Shadows? Realistic shadows? Neat, but your quest is busted.
The one thing I love about what I call the "pocket world movement" is that it concentrates on actually reducing the size of the games on your hard-drive. Flash games, games that run using not-so-modern-yet-perfectly-good engines. The world of Facebook gaming and "casual" gaming (as though a 56 year old woman playing for 6 hours a night is casual) is actually showing us the light, the way out of the bloated drum-solo prog-rock era and into the "let me experience your art without much hassle" punk rock era of indie games, games that would run on a pencil, and games that are accessible both to all skill levels and to all physical abilities.
On my Netbook, right now, rests access to around 10 or so MMO's. Many of them are made from Flash, or are embedded in a browser, and a few are your "standard" MMO made with a few gigs of code. But I can carry them around, I can play them from where-ever I want, and they feel as much like a virtual world as any other that was made with 15 gigs of textures.

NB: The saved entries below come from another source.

(* ===== verification/UpgradeAdmission.v ===== *)
(** What the webhook of upgrades ([UpgradeWebhook]) guarantees: an admitted upgrade finds a
    cluster that is fit for it; nodes and machines are matched one to one; the nodes the
    configuration names are the ones the controller pauses; and an upgrade is not deleted
    while one of its nodes is being drained or rebooted, whatever the controllers of
    [UpgradeSafety] have done before. *)

From Stdlib Require Import Ascii Floats.SpecFloat.
From S2P Require Import Prelude K8s BackupTypes NodeUtil Addon ApiServer Upgrade UpgradeJobs UpgradeWorld.
From S2P Require Import UpgradeNodes UpgradeVersion UpgradeSteps UpgradeRegime UpgradeSafety.
From S2P Require Import UpgradeWebhook.

Local Open Scope Z_scope.

(** ** Nodes and machines *)

Definition machineName (m : CapiMachine) : string := om_Name (cma_meta m).
Definition machineOfNode (n : Node) : string := gm_str (node_Annotations n) MachineAnnotation.

Lemma machineMap_Ok machines m0 m :
  machineMap machines m0 = Ok m ->
  (forall mc, mc ∈ machines -> is_Some (cma_NodeRef mc)) /\
  (forall k n, m !! k = Some n ->
     m0 !! k = Some n \/ exists mc, mc ∈ machines /\ machineName mc = k /\ cma_NodeRef mc = Some n).
Proof.
  revert m0. induction machines as [|mc machines IH]; intros m0 H; cbn [machineMap] in H.
  - injection H as <-. split; [set_solver|auto].
  - destruct (cma_NodeRef mc) as [n|] eqn:E; [|done]. apply IH in H as [H1 H2]. split.
    + intros mc' [->|?]%elem_of_cons; [by rewrite E|auto].
    + intros k n' [Hk|(mc' & ? & ? & ?)]%H2; [|right; exists mc'; set_solver].
      apply lookup_insert_Some in Hk as [[<- <-]|[_ Hk]]; [|by left]. right. exists mc. set_solver.
Qed.

Lemma nodeMatches_Ok m n :
  nodeMatches m n = Ok tt <->
  node_Labels n <> None /\ gm_get (node_Labels n) HarvesterManagedNodeLabelKey = Some "true" /\
  machineOfNode n <> "" /\ m !! machineOfNode n = Some (node_Name n).
Proof.
  unfold nodeMatches, machineOfNode. destruct (node_Labels n) as [l|] eqn:El; [|by split; [|intros [? _]]].
  unfold gm_str at 1. destruct (gm_get (Some l) _) as [v|] eqn:Ev; [|by split; [|intros (_ & ? & _)]].
  change (default "" (Some v)) with v. destruct (String.eqb_spec v "true") as [->|Hv]; cbn [negb];
    [|split; [done|intros (_ & [= ?] & _); congruence]].
  destruct (node_Annotations n) as [a|] eqn:Ea; [|by split; [|intros (_ & _ & ? & _)]].
  destruct (String.eqb_spec (gm_str (Some a) MachineAnnotation) ""); [by split; [|intros (_ & _ & ? & _)]|].
  destruct (m !! _) as [r|]; [|by split; [|intros (_ & _ & _ & ?)]].
  destruct (String.eqb_spec (node_Name n) r) as [<-|Hr]; cbn [negb]; [done|].
  split; [done|]. intros (_ & _ & _ & [= E]). congruence.
Qed.
Lemma fluid_main_loop_inv (frames : list (list SDL_Event)) (s : FluidMain.App) :
  wf W H (FluidMain.fluid s) ->
  exists s', FluidMain.main_loop W H rand frames s = Some s' /\
    wf W H (FluidMain.fluid s') /\
    damping (FluidMain.fluid s') = damping (FluidMain.fluid s).
Proof.
  revert s. induction frames as [|events frames IH]; intros s Hs.
  - by exists s.
  - simpl. case_decide; [|by exists s]. unfold FluidMain.frame.
    destruct (fluid_poll_inv events s Hs) as (s1 & -> & Hs1 & _ & Hd1).
    simpl. unfold Fluid.update_fluid.
    destruct (update_fluid_border W H (FluidMain.fluid s1) Hs1)
      as (g' & Hstep & Hwf' & _).
    pose proof Hstep as Hstep'. unfold Gridfluid.update_fluid in Hstep'.
    destruct (update_loop_spec W H (FluidMain.fluid s1) Hs1)
      as (g1 & Hloop & _ & Hd & _).
    rewrite update_loop_same, Hloop in Hstep'. simpl in Hstep'.
    injection Hstep' as <-. rewrite Hstep. simpl.
    match goal with
    | |- context [FluidMain.main_loop W H rand frames ?s2] =>
        destruct (IH s2) as (s' & -> & Hs' & Hd')
    end; [done|].
    exists s'. split; [done|]. split; [done|]. simpl in Hd'. congruence.
Qed.

Lemma fluid_main_inv (frames : list (list SDL_Event)) :
  exists s, FluidMain.main W H rand frames = Some s /\
    wf W H (FluidMain.fluid s) /\
    damping (FluidMain.fluid s) = F32.c0_99.
Proof.
  unfold FluidMain.main.
  match goal with
  | |- context [FluidMain.main_loop W H rand frames ?s0] =>
      destruct (fluid_main_loop_inv frames s0) as (s & Hrun & Hwf & Hd)
  end.
  - apply init_fluid_wf. lia.
  - by exists s.
Qed.

End FluidMainFacts.

Section Commute.
Variables W H : Z.

Lemma add_disturbance_commute (g : FluidGrid) (x1 y1 x2 y2 : Z) (a b : float) :
  wf W H g -> (x1, y1) <> (x2, y2) ->
  (g1 ← Gridfluid.add_disturbance W H g x1 y1 a;
   Gridfluid.add_disturbance W H g1 x2 y2 b)
  = (g2 ← Gridfluid.add_disturbance W H g x2 y2 b;
     Gridfluid.add_disturbance W H g2 x1 y1 a).
Proof.
  intros [Hlc Hlp] Hne.
  destruct (decide (interior W H x1 y1)) as [Hin1|Hout1];
    [|rewrite (add_disturbance_outside W H g x1 y1) by done; simpl;
      destruct (Gridfluid.add_disturbance W H g x2 y2 b) as [g2|]; simpl;
      [by rewrite add_disturbance_outside|done]].
  destruct (decide (interior W H x2 y2)) as [Hin2|Hout2];
    [|rewrite (add_disturbance_outside W H g x2 y2) by done; simpl;
      destruct (Gridfluid.add_disturbance W H g x1 y1 a) as [g1|]; simpl;
      [by rewrite add_disturbance_outside|done]].
  pose proof (index_in_range W H x1 y1 (interior_in_grid W H x1 y1 Hin1)) as Hr1.
  pose proof (index_in_range W H x2 y2 (interior_in_grid W H x2 y2 Hin2)) as Hr2.
  assert (y1 * W + x1 <> y2 * W + x2) as Hidx.
  { intros Heq. apply Hne. unfold interior in Hin1, Hin2.
    apply index_inj in Heq; [|lia|lia]. destruct Heq. by subst. }
  unfold Gridfluid.add_disturbance.
  rewrite !decide_True by (unfold interior in *; lia). simpl.
  rewrite !cell_load by lia. simpl.
  rewrite !store_in_range by lia. simpl.
  rewrite !decide_True by (unfold interior in *; lia).
  assert (forall i j v, 0 <= i < W * H -> 0 <= j < W * H -> i <> j ->
            load (<[Z.to_nat i := v]> (previous g)) j = load (previous g) j)
    as Hload.
  { intros i j v Hi Hj Hij.
    apply (load_store_ne (previous g) _ i j v); [|done].
    apply store_in_range. lia. }
  rewrite !Hload by done. rewrite !cell_load by lia. simpl.
  rewrite !store_in_range by (rewrite length_insert; lia). simpl.
  f_equal. f_equal. apply list_insert_insert_ne. lia.
Qed.

End Commute.

(** ** The SPACE key *)

Section SpaceFacts.
Variables W H : Z.
#[local] Arguments Gridfluid.add_velocity_field : simpl never.
#[local] Arguments Realfluid.add_water_drop : simpl never.
#[local] Arguments Fluid.add_disturbance : simpl never.
#[local] Arguments F32.of_int : simpl never.
Variables expf cosf : float -> float.
Variable rand : nat -> Z.

Lemma rand_cell (r n lo : Z) :
  0 <= r -> 0 < n -> lo <= Z.rem r n + lo <= n + lo - 1.
Proof. intros Hr Hn. pose proof (Z.rem_bound_pos r n Hr Hn). lia. Qed.

Lemma grid_space_spec (s : App) :
  4 < W -> 4 < H -> wf W H (fluid s) ->
  0 <= rand (rand_calls s) -> 0 <= rand (S (rand_calls s)) ->
  exists x y g',
    2 <= x <= W - 3 /\ 2 <= y <= H - 3 /\
    GridfluidMain.handle_event W H cosf rand (SDL_KEYDOWN SDLK_SPACE) s
    = Some {| fluid := g'; running := running s; mouse_down := mouse_down s;
              prev_mouse_x := prev_mouse_x s; prev_mouse_y := prev_mouse_y s;
              rand_calls := S (S (rand_calls s)) |} /\
    current g' = current (fluid s) /\
    forall x' y', in_grid W H x' y' ->
      cell W (previous g') x' y' =
        if decide (interior W H x' y' /\
                   (x' - x) * (x' - x) + (y' - y) * (y' - y) <= 9)
        then F32.add (cell W (previous (fluid s)) x' y')
               (F32.mul (F32.of_int 30) (Gridfluid.wave cosf (x' - x) (y' - y)))
        else cell W (previous (fluid s)) x' y'.
Proof.
  intros HW HH Hwf Hr1 Hr2.
  pose proof (rand_cell (rand (rand_calls s)) (W - 4) 2 Hr1 ltac:(lia)) as Hx.
  pose proof (rand_cell (rand (S (rand_calls s))) (H - 4) 2 Hr2 ltac:(lia)) as Hy.
  destruct (add_velocity_field_spec W H cosf (fluid s) _ _ (F32.of_int 30) Hwf
              ltac:(split; [|split; [|split]]; [apply Z.le_ge, Hx|lia|apply Z.le_ge, Hy|lia]))
    as (g' & Hrun & _ & Hc & _ & Hcell).
  exists (Z.rem (rand (rand_calls s)) (W - 4) + 2),
    (Z.rem (rand (S (rand_calls s))) (H - 4) + 2), g'.
  split; [lia|]. split; [lia|]. split; [|by split].
  unfold GridfluidMain.handle_event.
  rewrite decide_True by done. rewrite decide_False by lia.
  cbv zeta. by rewrite Hrun.
Qed.

Lemma real_space_spec (s : App) :
  6 < W -> 6 < H -> wf W H (fluid s) ->
  0 <= rand (rand_calls s) -> 0 <= rand (S (rand_calls s)) ->
  exists x y g',
    3 <= x <= W - 4 /\ 3 <= y <= H - 4 /\
    RealfluidMain.handle_event W H expf cosf rand (SDL_KEYDOWN SDLK_SPACE) s
    = Some {| fluid := g'; running := running s; mouse_down := mouse_down s;
              prev_mouse_x := prev_mouse_x s; prev_mouse_y := prev_mouse_y s;
              rand_calls := S (S (rand_calls s)) |} /\
    current g' = current (fluid s) /\
    forall x' y', in_grid W H x' y' ->
      cell W (previous g') x' y' =
        if decide (interior W H x' y' /\
                   (x' - x) * (x' - x) + (y' - y) * (y' - y) <= 9)
        then F32.add (cell W (previous (fluid s)) x' y')
               (F32.mul (F32.of_int 25) (drop_wave expf cosf (x' - x) (y' - y)))
        else cell W (previous (fluid s)) x' y'.
Proof.
  intros HW HH Hwf Hr1 Hr2.
  pose proof (rand_cell (rand (rand_calls s)) (W - 6) 3 Hr1 ltac:(lia)) as Hx.
  pose proof (rand_cell (rand (S (rand_calls s))) (H - 6) 3 Hr2 ltac:(lia)) as Hy.
  destruct (add_water_drop_spec W H expf cosf (fluid s)
              (Z.rem (rand (rand_calls s)) (W - 6) + 3)
              (Z.rem (rand (S (rand_calls s))) (H - 6) + 3)
              (F32.of_int 25) Hwf)
    as (g' & Hrun & _ & Hc & _ & _ & Hcell).
  exists (Z.rem (rand (rand_calls s)) (W - 6) + 3),
    (Z.rem (rand (S (rand_calls s))) (H - 6) + 3), g'.
  split; [lia|]. split; [lia|]. split; [|split; [done|]].
  - unfold RealfluidMain.handle_event.
    rewrite decide_True by done. rewrite decide_False by lia.
    cbv zeta. by rewrite Hrun.
  - apply Hcell. lia.
Qed.

Lemma fluid_space_spec (s : FluidMain.App) :
  2 < W -> 2 < H -> wf W H (FluidMain.fluid s) ->
  0 <= rand (FluidMain.rand_calls s) ->
  0 <= rand (S (FluidMain.rand_calls s)) ->
  exists x y g',
    1 <= x <= W - 2 /\ 1 <= y <= H - 2 /\
    FluidMain.handle_event W H rand (SDL_KEYDOWN SDLK_SPACE) s
    = Some {| FluidMain.fluid := g';
              FluidMain.running := FluidMain.running s;
              FluidMain.mouse_down := FluidMain.mouse_down s;
              FluidMain.rand_calls := S (S (FluidMain.rand_calls s)) |} /\
    current g' = current (FluidMain.fluid s) /\
    forall x' y', in_grid W H x' y' ->
      cell W (previous g') x' y' =
        if decide (x' = x /\ y' = y)
        then F32.add (cell W (previous (FluidMain.fluid s)) x y) (F32.of_int 20)
        else if decide (-1 <= x' - x <= 1 /\ -1 <= y' - y <= 1)
        then F32.add (cell W (previous (FluidMain.fluid s)) x' y')
               (F32.mul (F32.of_int 20) F32.c0_5)
        else cell W (previous (FluidMain.fluid s)) x' y'.
Proof.
  intros HW HH Hwf Hr1 Hr2.
  pose proof (rand_cell (rand (FluidMain.rand_calls s)) (W - 2) 1 Hr1
                ltac:(lia)) as Hx.
  pose proof (rand_cell (rand (S (FluidMain.rand_calls s))) (H - 2) 1 Hr2
                ltac:(lia)) as Hy.
  destruct (wide_add_disturbance_spec W H (FluidMain.fluid s) _ _
              (F32.of_int 20) Hwf
              ltac:(split; [split; [apply Hx|lia]|split; [apply Hy|lia]]))
    as (g' & Hrun & _ & Hc & _ & Hcell).
  exists (Z.rem (rand (FluidMain.rand_calls s)) (W - 2) + 1),
    (Z.rem (rand (S (FluidMain.rand_calls s))) (H - 2) + 1), g'.
  split; [lia|]. split; [lia|]. split; [|by split].
  unfold FluidMain.handle_event.
  rewrite decide_True by done. rewrite decide_False by lia.
  cbv zeta. by rewrite Hrun.
Qed.

End SpaceFacts.

(** * Further properties of the code *)

(** X1: [add_water_drop] of realfluid.c always returns and never touches
    [current] or [damping]; a centre that fails the check [3 <= x < W-3],
    [3 <= y < H-3] leaves the field as it is; a centre that passes it adds
    [intensity * (cosf (d * 1.5f) * expf (-d * d * 0.3f))], with
    [d = sqrtf (dx*dx + dy*dy)], to [previous] at exactly the offsets of
    the disk [dx*dx + dy*dy <= 9] whose target is an interior cell. *)
Theorem X1_water_drop (W H : Z) (expf cosf : float -> float) (g : FluidGrid)
    (x y : Z) (intensity : float) :
  wf W H g ->
  exists g',
    Realfluid.add_water_drop W H expf cosf g x y intensity = Some g' /\
    wf W H g' /\ current g' = current g /\ damping g' = damping g /\
    (~ (x >= 3 /\ x < W - 3 /\ y >= 3 /\ y < H - 3) -> g' = g) /\
    (x >= 3 /\ x < W - 3 /\ y >= 3 /\ y < H - 3 ->
     forall x' y', in_grid W H x' y' ->
       cell W (previous g') x' y' =
         if decide (interior W H x' y' /\
                    (x' - x) * (x' - x) + (y' - y) * (y' - y) <= 9)
         then F32.add (cell W (previous g) x' y')
                (F32.mul intensity (drop_wave expf cosf (x' - x) (y' - y)))
         else cell W (previous g) x' y').
Proof. apply add_water_drop_spec. Qed.

Lemma X1_witness :
  wf 10 10 (Realfluid.init_fluid 10 10) /\
  exists g',
    Realfluid.add_water_drop 10 10 (fun _ => F32.c1) (fun _ => F32.c1)
      (Realfluid.init_fluid 10 10) 5 5 F32.c2 = Some g' /\
    wf 10 10 g' /\ current g' = current (Realfluid.init_fluid 10 10) /\
    damping g' = damping (Realfluid.init_fluid 10 10) /\
    (~ (5 >= 3 /\ 5 < 10 - 3 /\ 5 >= 3 /\ 5 < 10 - 3) ->
     g' = Realfluid.init_fluid 10 10) /\
    (5 >= 3 /\ 5 < 10 - 3 /\ 5 >= 3 /\ 5 < 10 - 3 ->
     forall x' y', in_grid 10 10 x' y' ->
       cell 10 (previous g') x' y' =
         if decide (interior 10 10 x' y' /\
                    (x' - 5) * (x' - 5) + (y' - 5) * (y' - 5) <= 9)
         then F32.add (cell 10 (previous (Realfluid.init_fluid 10 10)) x' y')
                (F32.mul F32.c2
                   (drop_wave (fun _ => F32.c1) (fun _ => F32.c1)
                      (x' - 5) (y' - 5)))
         else cell 10 (previous (Realfluid.init_fluid 10 10)) x' y').
Proof.
  split; [split; reflexivity|].
  apply (X1_water_drop 10 10 (fun _ => F32.c1) (fun _ => F32.c1)
           (Realfluid.init_fluid 10 10) 5 5 F32.c2).
  split; reflexivity.
Defined.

Drop the load a bit, future designers. Quit bogging us down with high-res textures that players might just grow used to anyway. Just concentrate on the experience, not the graphics. Think of an impression, a dream. When you recall a favorite dream, you cannot remember the details, you can only remember the impression that the dream made on you. Faces, clothing, all those don't really matter because the dream made you feel a certain way so strongly. That's why these (essentially) Facebook MUD's are doing so well right now: they create an impression, make it easy to run and keep it accessible to all.
Personally, when I hear about a new MMO and all I hear about is what revolutionary engine it uses and not enough about what it is about, I am very skeptical. I don't care how fantastic looking it is, I only care about how fantastic feeling I am while playing it.